Except me. Because that's not what I did. I had a book and was sitting against the window reading and ignoring what was going on. That was my normal.

Maybe this was why my dad never drove the teenagers; he didn't like the noise.
So we're driving along and I suddenly hear my name being yelled angrily. I look up to see my "dad" staring venom and hatred at me through the rear view mirror. Evidently, he had had to yell my name three or four times to get my attention and the only reason it had worked was because everyone else shut up after the second time. Look, I said I was reading, didn't I? And I was focusing really hard on it because of all of the noise and commotion. I don't remember the exact words my "father" used, but it amounted to "Shut the fuck up." No, he didn't curse. We were on a church van, but that's what came through.

Everyone stared at me.
Everyone knew that I hadn't been making any noise.
Not thinking clearly about what was happening, I opened my mouth, "I was rea..."
"I said shut up!"
Everyone looked at my "dad" then looked back at me.
I went back to my book.

Before that happened, everyone had liked my dad and wondered why I didn't care for him. Yeah, that's really about how I felt about him, like he was a type of cookie on a plate of cookies and my response was something like, "No, thank you, I don't care for that one." That's how disassociated I had become from him by the time I was in high school. I mostly just ignored his existence.
Except for those occasions, like this one on the van, where I was forced to acknowledge him in some way.

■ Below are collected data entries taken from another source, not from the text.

Lemma create_temp_triple tries :
  let ino := fresh (dom (dk_inodes d)) in
  triple (eq d) (changed d path encoded) (create_temp tries) (fun t dv => match t with
    | None => left_by d path encoded false dv
    | Some (temporary, ino') => ino' = ino /\ temporary <> path /\
        writing d path temporary ino {| in_data := []; in_mode := 0x180; in_synced := false |} dv
    end).
Proof using Hok Hpath.
  cbv zeta. assert (dk_inodes d !! fresh (dom (dk_inodes d)) = None) as Hnew by (apply not_elem_of_dom; apply is_fresh).
  induction tries as [|tries IH]; cbn [create_temp]; [apply triple_ret; intros dv <-; apply unchanged_left|].
  apply (triple_bind _ _ _ (fun t dv => match t with
    | None => d = dv
    | Some None => left_by d path encoded false dv
    | Some (Some (temporary, ino')) => ino' = fresh (dom (dk_inodes d)) /\ temporary <> path /\
        writing d path temporary (fresh (dom (dk_inodes d))) {| in_data := []; in_mode := 0x180; in_synced := false |} dv
    end)).
  - intros dv n <-. unfold outs, result, final, open_temp. destruct (call_ok n); cbn [negb].
    2:{ split; [constructor; [|done]; by apply (left_changed _ _ _ false), unchanged_left|apply unchanged_left]. }
    case_bool_decide as E; cbn [fst snd].
    + pose proof (create_writing n E) as Hw. assert (temp_name n <> path) as Hn by (intros E'; by apply (Hpath n)).
      split; [constructor; [|constructor]|cbn; by split_and!].
      eapply left_changed, writing_left; [|exact Hw]. done.
    + split; [constructor; [|constructor]; by apply (left_changed _ _ _ false), unchanged_left|done].
  - intros [[[temporary ino']|]|]; [apply triple_ret; intros dv Hd; exact Hd..|exact IH].
Qed.

Lemma write_state_file_triple : triple (eq d) (changed d path encoded) (write_state_file path encoded) (left_by d path encoded).
Proof using Hok Hpath.
  unfold write_state_file. apply (triple_call _ _ _ _ _ _ (eq d)); [intros n dv <-; split; [apply unchanged_left|done]|intros n dv <-; apply unchanged_left|].
  assert (dk_inodes d !! fresh (dom (dk_inodes d)) = None) as Hnew by (apply not_elem_of_dom; apply is_fresh).
  apply (triple_bind _ _ _ _ _ _ (create_temp_triple (Z.to_nat 10000))).
  intros [[temporary ino']|]; [|by apply triple_ret]. intros dv n (-> & Htmp & Hw).
  refine (triple_bind _ _ _ _ _ _ (write_temporary_triple temporary _
    {| in_data := []; in_mode := 0x180; in_synced := false |} Hnew Htmp eq_refl) _ dv n Hw).
  intros done. apply (triple_bind _ _ _ (fun _ => left_by d path encoded done)); [|by intros; apply triple_ret].
  apply triple_syscall; intros k dv' Hl; (split; [eapply left_changed|]); try apply unlink_left; eauto.
Qed.
End write_proof.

What I'm saying is that some people have to have someone to blame for their inability to handle situations, whatever those situations are. And I want to be explicitly clear, Trump (#fakepresident) is not ever thinking to himself, "Man, I screwed this up, but I can cover it up by blaming someone else." I think that's what people think about the way he deals with stuff, that his blaming of... whoever... is some sort of conscious deflection. It is not. He just knows that there must be someone to blame and has no concept whatsoever that that someone might be him.

And that, really, is the best way to scapegoat someone. Total belief that the person you are scapegoating must really be at fault. After all, when the Jews sent the scapegoat out into the wilderness, they believed that goat was carrying their sins with it.

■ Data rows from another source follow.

(** C33. A snapshot that is sent has 1 to 64 chunks, each fits a frame, and together they
    carry exactly the rows of the entries in their order; and when each row fits
    alone and there are at most 64 the snapshot is never refused. *)
Theorem privateControlChunkSnapshotEntries_correct entries :
  match privateControlChunkSnapshotEntries entries with
  | Some chunks =>
      1 <= len chunks <= 64 /\ all_rows (concat chunks) = all_rows entries /\
      (chunks = [[]] /\ entries = [] \/ Forall (fun chunk => chunk <> [] /\ fits chunk = true) chunks)
  | None => len (all_rows entries) <= 64 -> Exists (fun row => fits [row_entry row] = false) (all_rows entries)
  end.
Proof.
  unfold privateControlChunkSnapshotEntries. destruct (append_entries entries ([], [])) as [[chunks current]|] eqn:E; cbn [mbind option_bind].
  2:{ intros _. destruct (decide (Forall (fun row => fits [row_entry row] = true) (all_rows entries))) as [Hf|Hf].
      - apply append_entries_some with (st := ([], [])) in Hf as [st E']. congruence.
      - apply not_Forall_Exists in Hf; [|apply _]. eapply Exists_impl; [exact Hf|]. intros row. cbn. by destruct (fits _). }
  apply append_entries_ok in E as [[Hc Hcur] Hrows]; [|by split; [|left]]. unfold content in Hrows. cbn [fst snd concat app] in *.
  change (all_rows []) with (@nil (Z * option privateControlSnapshotParticipant)) in Hrows. cbn [app] in Hrows.
  set (chunks1 := if 0 <? len current then chunks ++ [current] else chunks).
  assert (concat chunks1 = concat chunks ++ current) as Hc1.
  { unfold chunks1. destruct current as [|x current]; [cbn; by rewrite app_nil_r|].
    change (0 <? len (x :: current)) with true. cbv iota. rewrite concat_app. cbn. by rewrite app_nil_r. }
  assert (Forall (fun chunk => chunk <> [] /\ fits chunk = true) chunks1) as Hok1.
  { unfold chunks1. destruct current as [|x current]; [done|].
    change (0 <? len (x :: current)) with true. cbv iota. apply Forall_app_2; [done|]. apply Forall_singleton. by destruct Hcur. }
  rewrite <- Hc1 in Hrows. clearbody chunks1. assert (len chunks1 <= len (all_rows entries)) as Hlen.
  { etransitivity; [apply concat_len; by eapply Forall_impl; [exact Hok1|intros ? []]|]. rewrite <- Hrows. apply all_rows_len. }
  unfold privateControlSnapshotMaxChunks. destruct chunks1 as [|c chunks1]; cbn [length len app].
  - cbn. split; [by split|]. split; [done|]. left. split; [done|]. destruct entries as [|e entries]; [done|].
    cbn in Hrows. symmetry in Hrows. apply app_eq_nil in Hrows as [Hr _]. unfold rows in Hr. by destruct (sn_Participants e).
  - assert ((len (c :: chunks1) =? 0) = false) as -> by done. pose proof (len_nonneg chunks1).
    destruct (64 <? len (c :: chunks1)) eqn:E64; gobool; [lia|]. assert (len (c :: chunks1) = len chunks1 + 1) by (unfold len; cbn; lia).
    split; [lia|]. split; [done|]. by right.
Qed.
End chunks_spec.

Section entries_spec.
Context `{RangeOrder} `{SliceSort}.

Lemma range_keys {K} `{Countable K} {A} (m : gmap K A) k : k ∈ (range m).*1 <-> is_Some (m !! k).
Proof.
  rewrite (range_perm m), list_elem_of_fmap. split.
  - intros ([k' v] & -> & Hin). apply elem_of_map_to_list in Hin. by eexists.
  - intros [v Hv]. exists (k, v). split; [done|]. by apply elem_of_map_to_list.
Qed.

Lemma sorted_keys_lt {A} (m : gmap Z A) : StronglySorted Z.lt (sort_Slice (fun k => k) (range m).*1).
Proof.
  pose proof (sort_Slice_sorted (fun k : Z => k) (range m).*1) as Hs. rewrite list_fmap_id in Hs.
  assert (NoDup (sort_Slice (fun k : Z => k) (range m).*1)) as Hnd.
  { rewrite (sort_Slice_perm _ _), (range_perm m). apply NoDup_fst_map_to_list. }
  induction Hs as [|k l Hs IH Hk]; [constructor|]. apply NoDup_cons in Hnd as [Hni Hnd]. constructor; [by apply IH|].
  rewrite Forall_forall in Hk |- *. intros x Hx. specialize (Hk x Hx). assert (k <> x) by (intros ->; done). lia.
Qed.

(** The entries of a snapshot are the channels of the server in order, each with
    its registered senders in order and who is talking. *)
Theorem snapshot_entries_correct s :
  StronglySorted Z.lt (sn_ChannelID <$> snapshot_entries s) /\
  (forall channelID, channelID ∈ sn_ChannelID <$> snapshot_entries s <-> is_Some (channels s !! channelID)) /\
  Forall (fun entry => exists ch, channels s !! sn_ChannelID entry = Some ch /\
    StronglySorted Z.le (sn_SenderID <$> sn_Participants entry) /\
    (sn_SenderID <$> sn_Participants entry) ≡ₚ ((fun kv => p_senderId kv.2) <$> map_to_list (peers ch)) /\
    Forall (fun p => (sn_State p = "talking"%string <-> is_Some (activeTalkers ch !! sn_SenderID p)) /\
                     (sn_State p = "idle"%string <-> activeTalkers ch !! sn_SenderID p = None)) (sn_Participants entry))
    (snapshot_entries s).
Proof.
  unfold snapshot_entries. cbv zeta.
  set (ids := sort_Slice (fun k : Z => k) (range (channels s)).*1).
  assert (forall k, k ∈ ids <-> is_Some (channels s !! k)) as Hids.
  { intros k. unfold ids. rewrite (sort_Slice_perm _ _). apply range_keys. }
  set (entry_of := fun channelID => ch ← channels s !! channelID; _).
  assert (sn_ChannelID <$> omap entry_of ids = ids) as Hmap.
  { assert (Forall (fun k => is_Some (channels s !! k)) ids) as Hall by (apply Forall_forall; intros; by apply Hids).
    clearbody ids. clear Hids. induction Hall as [|k l [ch Hk] _ IH]; [done|]. cbn [omap list_omap]. unfold entry_of at 1.
    rewrite Hk. cbn [mbind option_bind]. cbn [fmap list_fmap sn_ChannelID batch_of]. by f_equal. }
  rewrite Hmap. split; [apply sorted_keys_lt|]. split; [done|]. apply Forall_forall. intros e He.
  apply list_elem_of_omap in He as (k & _ & He). unfold entry_of in He. destruct (channels s !! k) as [ch|] eqn:Ech; [|done].
  cbn [mbind option_bind] in He. injection He as <-. exists ch. cbn [sn_ChannelID batch_of sn_Participants]. split; [done|].
  rewrite <- list_fmap_compose.
  assert (forall l, (sn_SenderID ∘ participant_entry ch) <$> l = l) as Hid by (intros l; rewrite (list_fmap_ext _ (fun x => x)); [apply list_fmap_id|done]).
  rewrite Hid. split; [|split].
  - pose proof (sort_Slice_sorted (fun senderID : Z => senderID) ((fun kv => p_senderId kv.2) <$> range (peers ch))) as Hs.
    by rewrite list_fmap_id in Hs.
  - rewrite (sort_Slice_perm _ _). by rewrite (range_perm (peers ch)).
  - apply Forall_fmap, Forall_forall. intros senderID _. cbn. destruct (activeTalkers ch !! senderID) eqn:Et.
    + rewrite bool_decide_eq_true_2 by by eexists. naive_solver.
    + rewrite bool_decide_eq_false_2 by by intros []. split; split; try done; by intros [].
Qed.
End entries_spec.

When Trump blames WHO for the current state of affairs in regard to the pandemic, he believes WHO is at fault. They must be. Who else it could it be? Oh, China. It's also China. And the media.

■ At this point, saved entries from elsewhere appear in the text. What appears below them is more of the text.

(* ===== verification/PrivateSpec.v ===== *)
(** * The private control link under any interleaving

    The sections of the link as labelled steps ([link_does]), the transitions of the
    server, the link and the state file together ([control_step]), that every handler
    of [PrivateLink] is a run of them, and what holds in every reachable state: the
    tables are bounded, and a revocation is executed once per message. *)

From S2P Require Import Prelude GoTime Sha256 Base64 ControlAuth Identity Service Diagnostics Server Send Relay Steps Directory PrivateControl PrivateState PrivateSnapshot PrivateLink.

(** ** Steps *)

(** What a section of the link does to its idempotency entries. *)
Inductive link_event :=
| EvBegin (serviceID : string) (messageID bodyHash : list Z) (now : time)
| EvStore (serviceID : string) (messageID bodyHash : list Z) (ack : privateControlAck) (now : time)
| EvFinish (serviceID : string) (messageID bodyHash : list Z)
| EvAbandon (serviceID : string) (messageID bodyHash : list Z)
| EvSnapshot (now : time)
| EvAttempt (source : string) (now : time)
| EvFailure (source : string) (now : time)
| EvSlots (f : privateControlLink -> bool * privateControlLink)
| EvSessions (f : privateControlLink -> privateControlLink).

(** The four operations on slots. *)
Inductive slot_operation : (privateControlLink -> bool * privateControlLink) -> Prop :=
| slot_acquireCommand : slot_operation acquireCommand
| slot_releaseCommand : slot_operation (fun l => (true, releaseCommand l))
| slot_acquireConnection : slot_operation acquireConnection
| slot_releaseConnection : slot_operation (fun l => (true, releaseConnection l)).

Section steps.
Context `{RangeOrder}.

(** The operations on sessions and their queues. *)
Inductive session_operation : (privateControlLink -> privateControlLink) -> Prop :=
| op_enqueue sid message : session_operation (fun l => (pc_enqueue sid message l).2)
| op_add se : se_send se = [] -> se_done se = false -> session_operation (fun l => (addSession se l).2)
| op_remove sid : session_operation (removeSession sid)
| op_take sid : session_operation (fun l => (take_message sid l).2)
| op_diagnostics sid now : session_operation (fun l => (on_session sid tt (fun se => (tt, set_lastDiagnostics se now)) l).2)
| op_events wants message : session_operation (enqueue_wanted wants message).

Inductive link_does (l : privateControlLink) : link_event -> privateControlLink -> Prop :=
| does_begin serviceID messageID bodyHash now :
    link_does l (EvBegin serviceID messageID bodyHash now) (beginRevocation serviceID messageID bodyHash now l).2
| does_store serviceID messageID bodyHash ack now :
    link_does l (EvStore serviceID messageID bodyHash ack now) (store_ack serviceID messageID bodyHash ack now l).2
| does_finish serviceID messageID bodyHash :
    link_does l (EvFinish serviceID messageID bodyHash) (finish_ack serviceID messageID bodyHash l).2
| does_abandon serviceID messageID bodyHash :
    link_does l (EvAbandon serviceID messageID bodyHash) (abandonRevocation serviceID messageID bodyHash l)
| does_snapshot now : link_does l (EvSnapshot now) (snapshot_idempotency now l).2
| does_attempt source now : link_does l (EvAttempt source now) (allowConnectionAttempt source now l).2
| does_failure source now : source <> EmptyString -> link_does l (EvFailure source now) (recordConnectionFailure source now l)
| does_slots f : slot_operation f -> link_does l (EvSlots f) (f l).2
| does_sessions f : session_operation f -> link_does l (EvSessions f) (f l).

Context `{Entropy} `{PrivateStateJSON}.

(** One section of any goroutine: of the server, of the service admission, of the
    link, a write of the state file, or a use of the environment. *)
Inductive control_step (w : pc_world) : pc_world -> Prop :=
| cstep_server s : server_step (fun _ => True) (w_server w) s -> control_step w (set_server w s)
| cstep_link ev l : link_does (w_link w) ev l -> control_step w (set_link w l)
| cstep_file outcome st : control_step w (set_file w (writePrivateControlPersistentState outcome st (w_file w)).2)
| cstep_tick n : control_step w {| w_server := w_server w; w_link := w_link w; w_file := w_file w; w_tick := n |}.

(** ** The handlers are runs of the steps *)

Lemma steps_atomically {S O A} (R : relation S) (f : S -> A * S) :
  (forall s, R s (f s).2) -> steps R (atomically f : M S O A).
Proof. intros Hf s. unfold final, atomically. specialize (Hf s). destruct (f s). by apply rtc_once. Qed.

Lemma steps_on_link {A} (f : privateControlLink -> A * privateControlLink) :
  (forall l, exists ev, link_does l ev (f l).2) -> steps control_step (on_link f).
Proof.
  intros Hf. apply steps_atomically. intros w. destruct (Hf (w_link w)) as [ev Hev].
  destruct (f (w_link w)) as [a l]. by eapply cstep_link.
Qed.

Lemma steps_next {A} (f : nat -> A) : steps control_step (next f).
Proof. apply steps_atomically. intros w. apply cstep_tick. Qed.
Hint Resolve steps_next : effects.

These are not lies. Well, they are, but they are not the kind of lies someone makes up in order to change the narrative. It's all self-deception because Trump (#fakepresident) is incapable of looking at the truth. He's actually not smart enough to lie.
It's just like my dad believed it was my fault that my brother broke that lamp. With every fiber of his being, he believed that.

I don't want to say that the pandemic is a good thing in any way, because it's not. People are dying. Lots of people are dying. None of the numbers, especially in the United States, are accurate because there isn't enough testing being done (okay, South Korea's numbers are probably accurate). Why? Because the "president" has been a roadblock to any kind of appropriate response to what is happening. BUT!

But it is good that people -- governors, specifically -- are beginning to ignore Trump (#fakepresident) in order to do what needs to be done. Ignoring these kinds of people, these "bosses," is often the only way to accomplish anything. Or to live peacefully. Or whatever.

2 comments:

  1. Yeah, I've known people like that. I mean, other than the asshole currently in the white house. Your stepfather also sounds like the kind of idiot who would blindly follow said asshole and refuse to believe he could do anything wrong.